My Ex-Voto and How I Came to Write: THE CROSS WE BEAR

I never heard of an ex-voto before until a trip we took to Lago Maggiore, Italy back in 2011. Our guide pointed out a wall mural depicting an artist painting, while standing on scaffolding, a portrait of the Madonna. Apparently, at an earlier time, the artist, while painting the portrait, stumbled, and was about to fall from the scaffolding to his death, when suddenly the painting of the Madonna came to life and stretching out her hand caught him before falling. He later produced the mural of this miraculous event, as a sign of his devotion and gratitude for the Grace received – the ex-voto.

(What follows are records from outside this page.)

(** (error): the agreement fails for every other result that is not a retry:
    the replay of a timeout reports the bare timeout failure instead of the
    activity failure that wraps it, a failure caused by a cancellation becomes a
    cancellation, a cancellation without a failure becomes a completion. *)
Theorem local_activity_replay_disagrees (sh : SharedState) (dat : ResolveDat) (fl : InternalFlags) :
  marker_encodes sh dat -> dat.(backoff) = None -> replay_stable dat.(result) = false ->
  exists res,
    (handle_event (recorded_marker (marker_data sh dat))
      (from_parts (SM := LocalActivityMachine) (WaitingMarkerEvent false)
         {| attrs := sh.(attrs); replaying_when_invoked := true;
            wf_time_when_started := sh.(wf_time_when_started) |}, fl)).2 = Ok res /\
    exists resolution,
      head res = Some (PushWFJob (J_ResolveActivity
        {| ResolveActivity_seq := sh.(attrs).(la_seq);
           ResolveActivity_result := Some resolution;
           ResolveActivity_is_local := true |})) /\
      resolution <> resolution_of sh dat.
Proof.
  intros He Hb Hs. rewrite (replay_marker sh) by done. rewrite adapt_resolved. simpl.
  eexists. split; [reflexivity|]. eexists. split; [reflexivity|]. intros Hc.
  assert (replay_stable (result dat) = true) as Ht; [|congruence].
  apply (replayed_resolution sh dat Hb). exact Hc.
Qed.

(** ** Resolutions are unique *)

Abbreviation LaM A := (MachineM LocalActivityMachine A).

(** What the workflow machines do to a local activity while history is replayed
    and executed; [OpNonReplay] ends the replay. *)
Inductive LaOp :=
| OpResult (r : LocalActivityExecutionResult) (runtime attempt : Z) (b : option Duration)
    (ost : option Z)
| OpCancel
| OpNonReplay.

(** The same without the end of the replay. *)
Inductive LaReplayOp :=
| ROpResult (r : LocalActivityExecutionResult) (runtime attempt : Z) (b : option Duration)
    (ost : option Z)
| ROpCancel.

Definition run_cancel : LaM (list MachineResponse) :=
  fun s => let '(s', r) := cancel s in
           (s', match r with Ok l => Ok l | Err e => Err (WFMachinesError_from e)
                | Panic msg => Panic msg end).

Definition op_sem (op : LaOp) : LaM (list MachineResponse) :=
  match op with
  | OpResult r runtime attempt b ost => try_resolve r runtime attempt b ost
  | OpCancel => run_cancel
  | OpNonReplay => encountered_non_replay_wft
  end.

Definition replay_op_sem (op : LaReplayOp) : LaM (list MachineResponse) :=
  match op with
  | ROpResult r runtime attempt b ost => try_resolve r runtime attempt b ost
  | ROpCancel => run_cancel
  end.

Definition is_resolution (r : MachineResponse) : nat :=
  match r with PushWFJob (J_ResolveActivity _) => 1 | _ => 0 end.

Definition cost (sh : SharedState) (c : LocalActivityCommand) : nat :=
  match c with Resolved _ => 1 | _ => 0 end.

Definition budget (s : LocalActivityMachineState) (sh : SharedState) : nat :=
  match s with
  | Executing | Replaying | ReplayingPreResolved _ | RequestSent | WaitingMarkerEvent false => 1
  | _ => 0
  end.

(** [mode] tells whether the replay may still end; then no waiting machine has been
    resolved from history. *)
Definition inv (mode : bool) (s : LocalActivityMachineState) (sh : SharedState) : Prop :=
  match s with WaitingMarkerEvent true => mode = false | _ => True end.

Definition ext (mode : bool) (ev : LocalActivityMachineEvents) : Prop :=
  match ev with
  | HandleKnownResult _ => False
  | StartedNonReplayWFT => mode = true
  | _ => True
  end.

Lemma la_transition_ok mode s ev h sh fl sh' fl' cmds s' :
  ext mode ev -> transition s ev = Some h -> inv mode s sh -> h sh fl = (sh', fl', TrOk cmds s') ->
  inv mode s' sh' /\ sum_list_with (cost sh') cmds + budget s' sh' <= budget s sh.
Proof.
  intros He Ht HI Hh. destruct s, ev; simplify_eq/=;
    unfold notified_on_marker_recorded, verify_marker_dat, on_started_non_replay_wft,
      recorded_on_no_wait_cancel, request_sent_on_no_wait_cancel, request_sent_on_handle_result in *;
    unfold pure_handler, reading in *; repeat case_match_in Hh; simplify_eq/=; auto with lia;
    destruct already_resolved; simpl in *; simplify_eq; auto with lia.
Qed.

#[local] Arguments adapt_response : simpl never.

Lemma adapt_cost m cmd info :
  sum_list_with is_resolution (outputs (adapt_response m cmd info))
  <= cost m.(shared_state) cmd.
Proof.
  destruct cmd as [act|dat| |]; [done| |done|done].
  rewrite adapt_resolved. simpl. rewrite sum_list_with_app.
  destruct (_ && _), (replaying_when_invoked _); simpl; lia.
Qed.

Lemma la_adapt_ok s sh cmd info resps :
  Fsm.adapt_response (SM := LocalActivityMachine) (from_parts s sh) cmd info = Ok resps ->
  sum_list_with is_resolution resps <= cost sh cmd.
Proof.
  intros Ha. pose proof (adapt_cost (from_parts (SM := LocalActivityMachine) s sh) cmd info) as Hc.
  simpl in Ha. by rewrite Ha in Hc.
Qed.

Lemma la_command_ext mode ct ev : event_from_command ct = Some ev -> ext mode ev.
Proof. by destruct ct; intros [= <-]. Qed.

Lemma la_event_ext mode d ev : event_from_history d = Ok ev -> ext mode ev.
Proof.
  unfold event_from_history. case_decide; [|done].
  destruct (into_local_activity_marker_details _); [|done]. by intros [= <-].
Qed.

Lemma adapt_expect_cost m cmds :
  sum_list_with is_resolution (outputs (adapt_expect m cmds))
  <= sum_list_with (cost m.(shared_state)) cmds.
Proof.
  induction cmds as [|c cmds IH]; simpl; [lia|].
  pose proof (adapt_cost m c None) as Hc.
  destruct (adapt_response _ c None) as [r| |]; simpl in *; [|lia|lia].
  destruct (adapt_expect _ cmds); simpl in *; [|lia|lia].
  rewrite sum_list_with_app. lia.
Qed.

Lemma process_cost m cmds info :
  sum_list_with is_resolution
    (outputs (process_machine_commands (SM := LocalActivityMachine) m cmds info))
  <= sum_list_with (cost m.(shared_state)) cmds.
Proof.
  induction cmds as [|c cmds IH]; simpl; [lia|].
  pose proof (adapt_cost m c info) as Hc.
  destruct (adapt_response _ c info) as [r| |]; simpl in *; [|lia|lia].
  destruct (process_machine_commands (SM := LocalActivityMachine) m cmds info); simpl in *; [|lia|lia].
  rewrite sum_list_with_app. lia.
Qed.

Abbreviation la_I mode m := (machine_I (SM := LocalActivityMachine) (inv mode) m).
Abbreviation la_budget m := (machine_budget (SM := LocalActivityMachine) budget m).

(** An operation that delivers one event and adapts the commands it yields. *)
Lemma event_op_budget mode ev m fl m' fl' r out :
  ext mode ev -> la_I mode m ->
  on_event (SM := LocalActivityMachine) ev (m, fl) = ((m', fl'), r) ->
  sum_list_with is_resolution out <= sum_list_with (cost m'.(shared_state)) (outputs r) ->
  la_I mode m' /\ sum_list_with is_resolution out + la_budget m' <= la_budget m.
Proof.
  intros He HI Hev Hc.
  destruct (on_event_budget (SM := LocalActivityMachine) (ext mode) (inv mode) budget cost
    (la_transition_ok mode) ev m fl m' fl' r He HI Hev) as [HI' Hb]. split; [done|].
  eapply Nat.le_trans; [|exact Hb]. apply Nat.add_le_mono_r. exact Hc.
Qed.

Lemma try_resolve_budget mode r runtime a b ost m fl m' fl' res :
  la_I mode m -> try_resolve r runtime a b ost (m, fl) = ((m', fl'), res) ->
  la_I mode m' /\ sum_list_with is_resolution (outputs res) + la_budget m' <= la_budget m.
Proof.
  unfold try_resolve. intros HI.
  destruct (match wf_time_when_started _ with Some _ => _ | None => _ end) as [t| |];
    [|intros [= <- <- <-]; simpl; auto with lia..].
  unfold _try_resolve. destruct (on_event _ _) as [[m1 fl1] r1] eqn:He. intros Hr.
  assert (m1 = m' /\ sum_list_with is_resolution (outputs res)
          <= sum_list_with (cost m1.(shared_state)) (outputs r1)) as [-> Hc].
  { destruct r1 as [c|[|e]|msg]; simplify_eq; simpl; auto with lia.
    - split; [done|]. apply adapt_expect_cost.
    - split; [done|]. by destruct (get_state m'). }
  eapply event_op_budget; [|exact HI|exact He|exact Hc]. done.
Qed.

Lemma cancel_budget mode m fl m' fl' res :
  la_I mode m -> run_cancel (m, fl) = ((m', fl'), res) ->
  la_I mode m' /\ sum_list_with is_resolution (outputs res) + la_budget m' <= la_budget m.
Proof.
  unfold run_cancel, cancel. intros HI.
  set (ev := match la_cancellation_type _ with ACT_TryCancel => _ | _ => _ end).
  assert (ext mode ev) as Hext by (subst ev; by destruct (la_cancellation_type _)).
  destruct (on_event _ _) as [[m1 fl1] r1] eqn:He. intros Hr.
  assert (m1 = m' /\ sum_list_with is_resolution (outputs res)
          <= sum_list_with (cost m1.(shared_state)) (outputs r1)) as [-> Hc].
  { pose proof (process_cost m1 (outputs r1) None) as Hp. destruct r1 as [c|e|msg]; simpl in *;
      [|simplify_eq/=; auto with lia..].
    destruct (process_machine_commands (SM := LocalActivityMachine) m1 c None); simplify_eq/=; auto with lia. }
  eapply event_op_budget; [exact Hext|exact HI|exact He|exact Hc].
Qed.

Lemma non_replay_budget m fl m' fl' res :
  la_I true m -> encountered_non_replay_wft (m, fl) = ((m', fl'), res) ->
  la_I true m' /\ sum_list_with is_resolution (outputs res) + la_budget m' <= la_budget m.
Proof.
  unfold machine_I, machine_budget. destruct m as [[s|] sh]; simpl.
  - destruct s as [| | | | | | |[]|]; simpl; intros HI [= <- <- <-]; simpl; auto with lia.
  - intros HI [= <- <- <-]. simpl. auto with lia.
Qed.

Lemma drive_la l m fl m' fl' resps :
  la_I true m -> drive (SM := LocalActivityMachine) op_sem l (m, fl) = ((m', fl'), resps) ->
  la_I true m' /\ sum_list_with is_resolution resps + la_budget m' <= la_budget m.
Proof.
  apply (drive_budget (SM := LocalActivityMachine) (HT := LocalActivityMachine_temporal) op_sem
    (ext true) (inv true) budget cost is_resolution (la_transition_ok true) (la_command_ext true)
    (la_event_ext true) la_adapt_ok).
  intros [r rt a b ost| |] ?????; simpl;
    [apply try_resolve_budget|apply cancel_budget|apply non_replay_budget].
Qed.

Lemma drive_la_replay l m fl m' fl' resps :
  la_I false m -> drive (SM := LocalActivityMachine) replay_op_sem l (m, fl) = ((m', fl'), resps) ->
  la_I false m' /\ sum_list_with is_resolution resps + la_budget m' <= la_budget m.
Proof.
  apply (drive_budget (SM := LocalActivityMachine) (HT := LocalActivityMachine_temporal)
    replay_op_sem (ext false) (inv false) budget cost is_resolution (la_transition_ok false)
    (la_command_ext false) (la_event_ext false) la_adapt_ok).
  intros [r rt a b ost|] ?????; simpl; [apply try_resolve_budget|apply cancel_budget].
Qed.

(** A result known from history resolves a waiting machine once. *)
Lemma known_budget dat m fl m' fl' res :
  la_I true m -> try_resolve_with_dat dat (m, fl) = ((m', fl'), res) ->
  la_I false m' /\ sum_list_with is_resolution (outputs res) + la_budget m' <= la_budget m.
Proof.
  unfold try_resolve_with_dat, _try_resolve, machine_I, machine_budget.
  destruct m as [[s|] sh]; cbn -[adapt_expect].
  - destruct s as [| | | | | | |[]|]; cbn -[adapt_expect]; intros HI [= <- <- <-]; simpl;
      auto with lia.
    rewrite adapt_resolved. simpl. split; [done|]. rewrite !sum_list_with_app.
    destruct (_ && _), (replaying_when_invoked sh); simpl; lia.
  - intros HI [= <- <- <-]. simpl. auto with lia.
Qed.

I thought it was a lovely story and the beautiful mural art stayed in my memory.

Then at the end of 2013, I was diagnosed with stage four cancer. After a year of treatments, I got enough strength back to begin writing and painting again. I wrote the novel The Cross We Bear (finally published on Amazon this year where proceeds will go to cancer research); and I decided to paint my own ex-voto for the Grace I received (through the Grace of Heaven, the cancer never returned and the doctors declared I beat the odds).

My portrait of the Madonna was a vision in my mind’s eye, and those who have seen it ask why She appears so sad. I believe while on earth She was sad. My own feelings at that time were hyper sensitive to the sufferings of others around me. On one occasion I had to go to the hospital emergency department, and while waiting in my wheelchair, a woman with two police officers came in. She was yelling and swearing at everyone around her. I noticed some people making fun of her in low voices and even one of the officers had a smirk on his face. I felt really bad for her and began to quietly cry. The officer who had the smirk noticed my concern, and came over to tell me she was really alright. I responded by saying how could she be alright if she was here, in a hospital emergency department with police escort, and how could other people laugh at this sad situation? Anyway, sadness was my mood at the time and it transferred on to my ex-voto. Caring sometimes causes sadness.

Ex-voto

2 thoughts on “My Ex-Voto and How I Came to Write: THE CROSS WE BEAR

  1. Thank you for sharing that, your vision and your improved health. The story from the hospital is indeed sad. I don’t understand why people would laugh at something like that either. Sometimes I think they do so because of the shock of it and not knowing how else to respond. Sometimes a smirk or laughter is a way to handle what we wish we didn’t have to witness. A way to brush it off, or pretending it doesn’t affect me.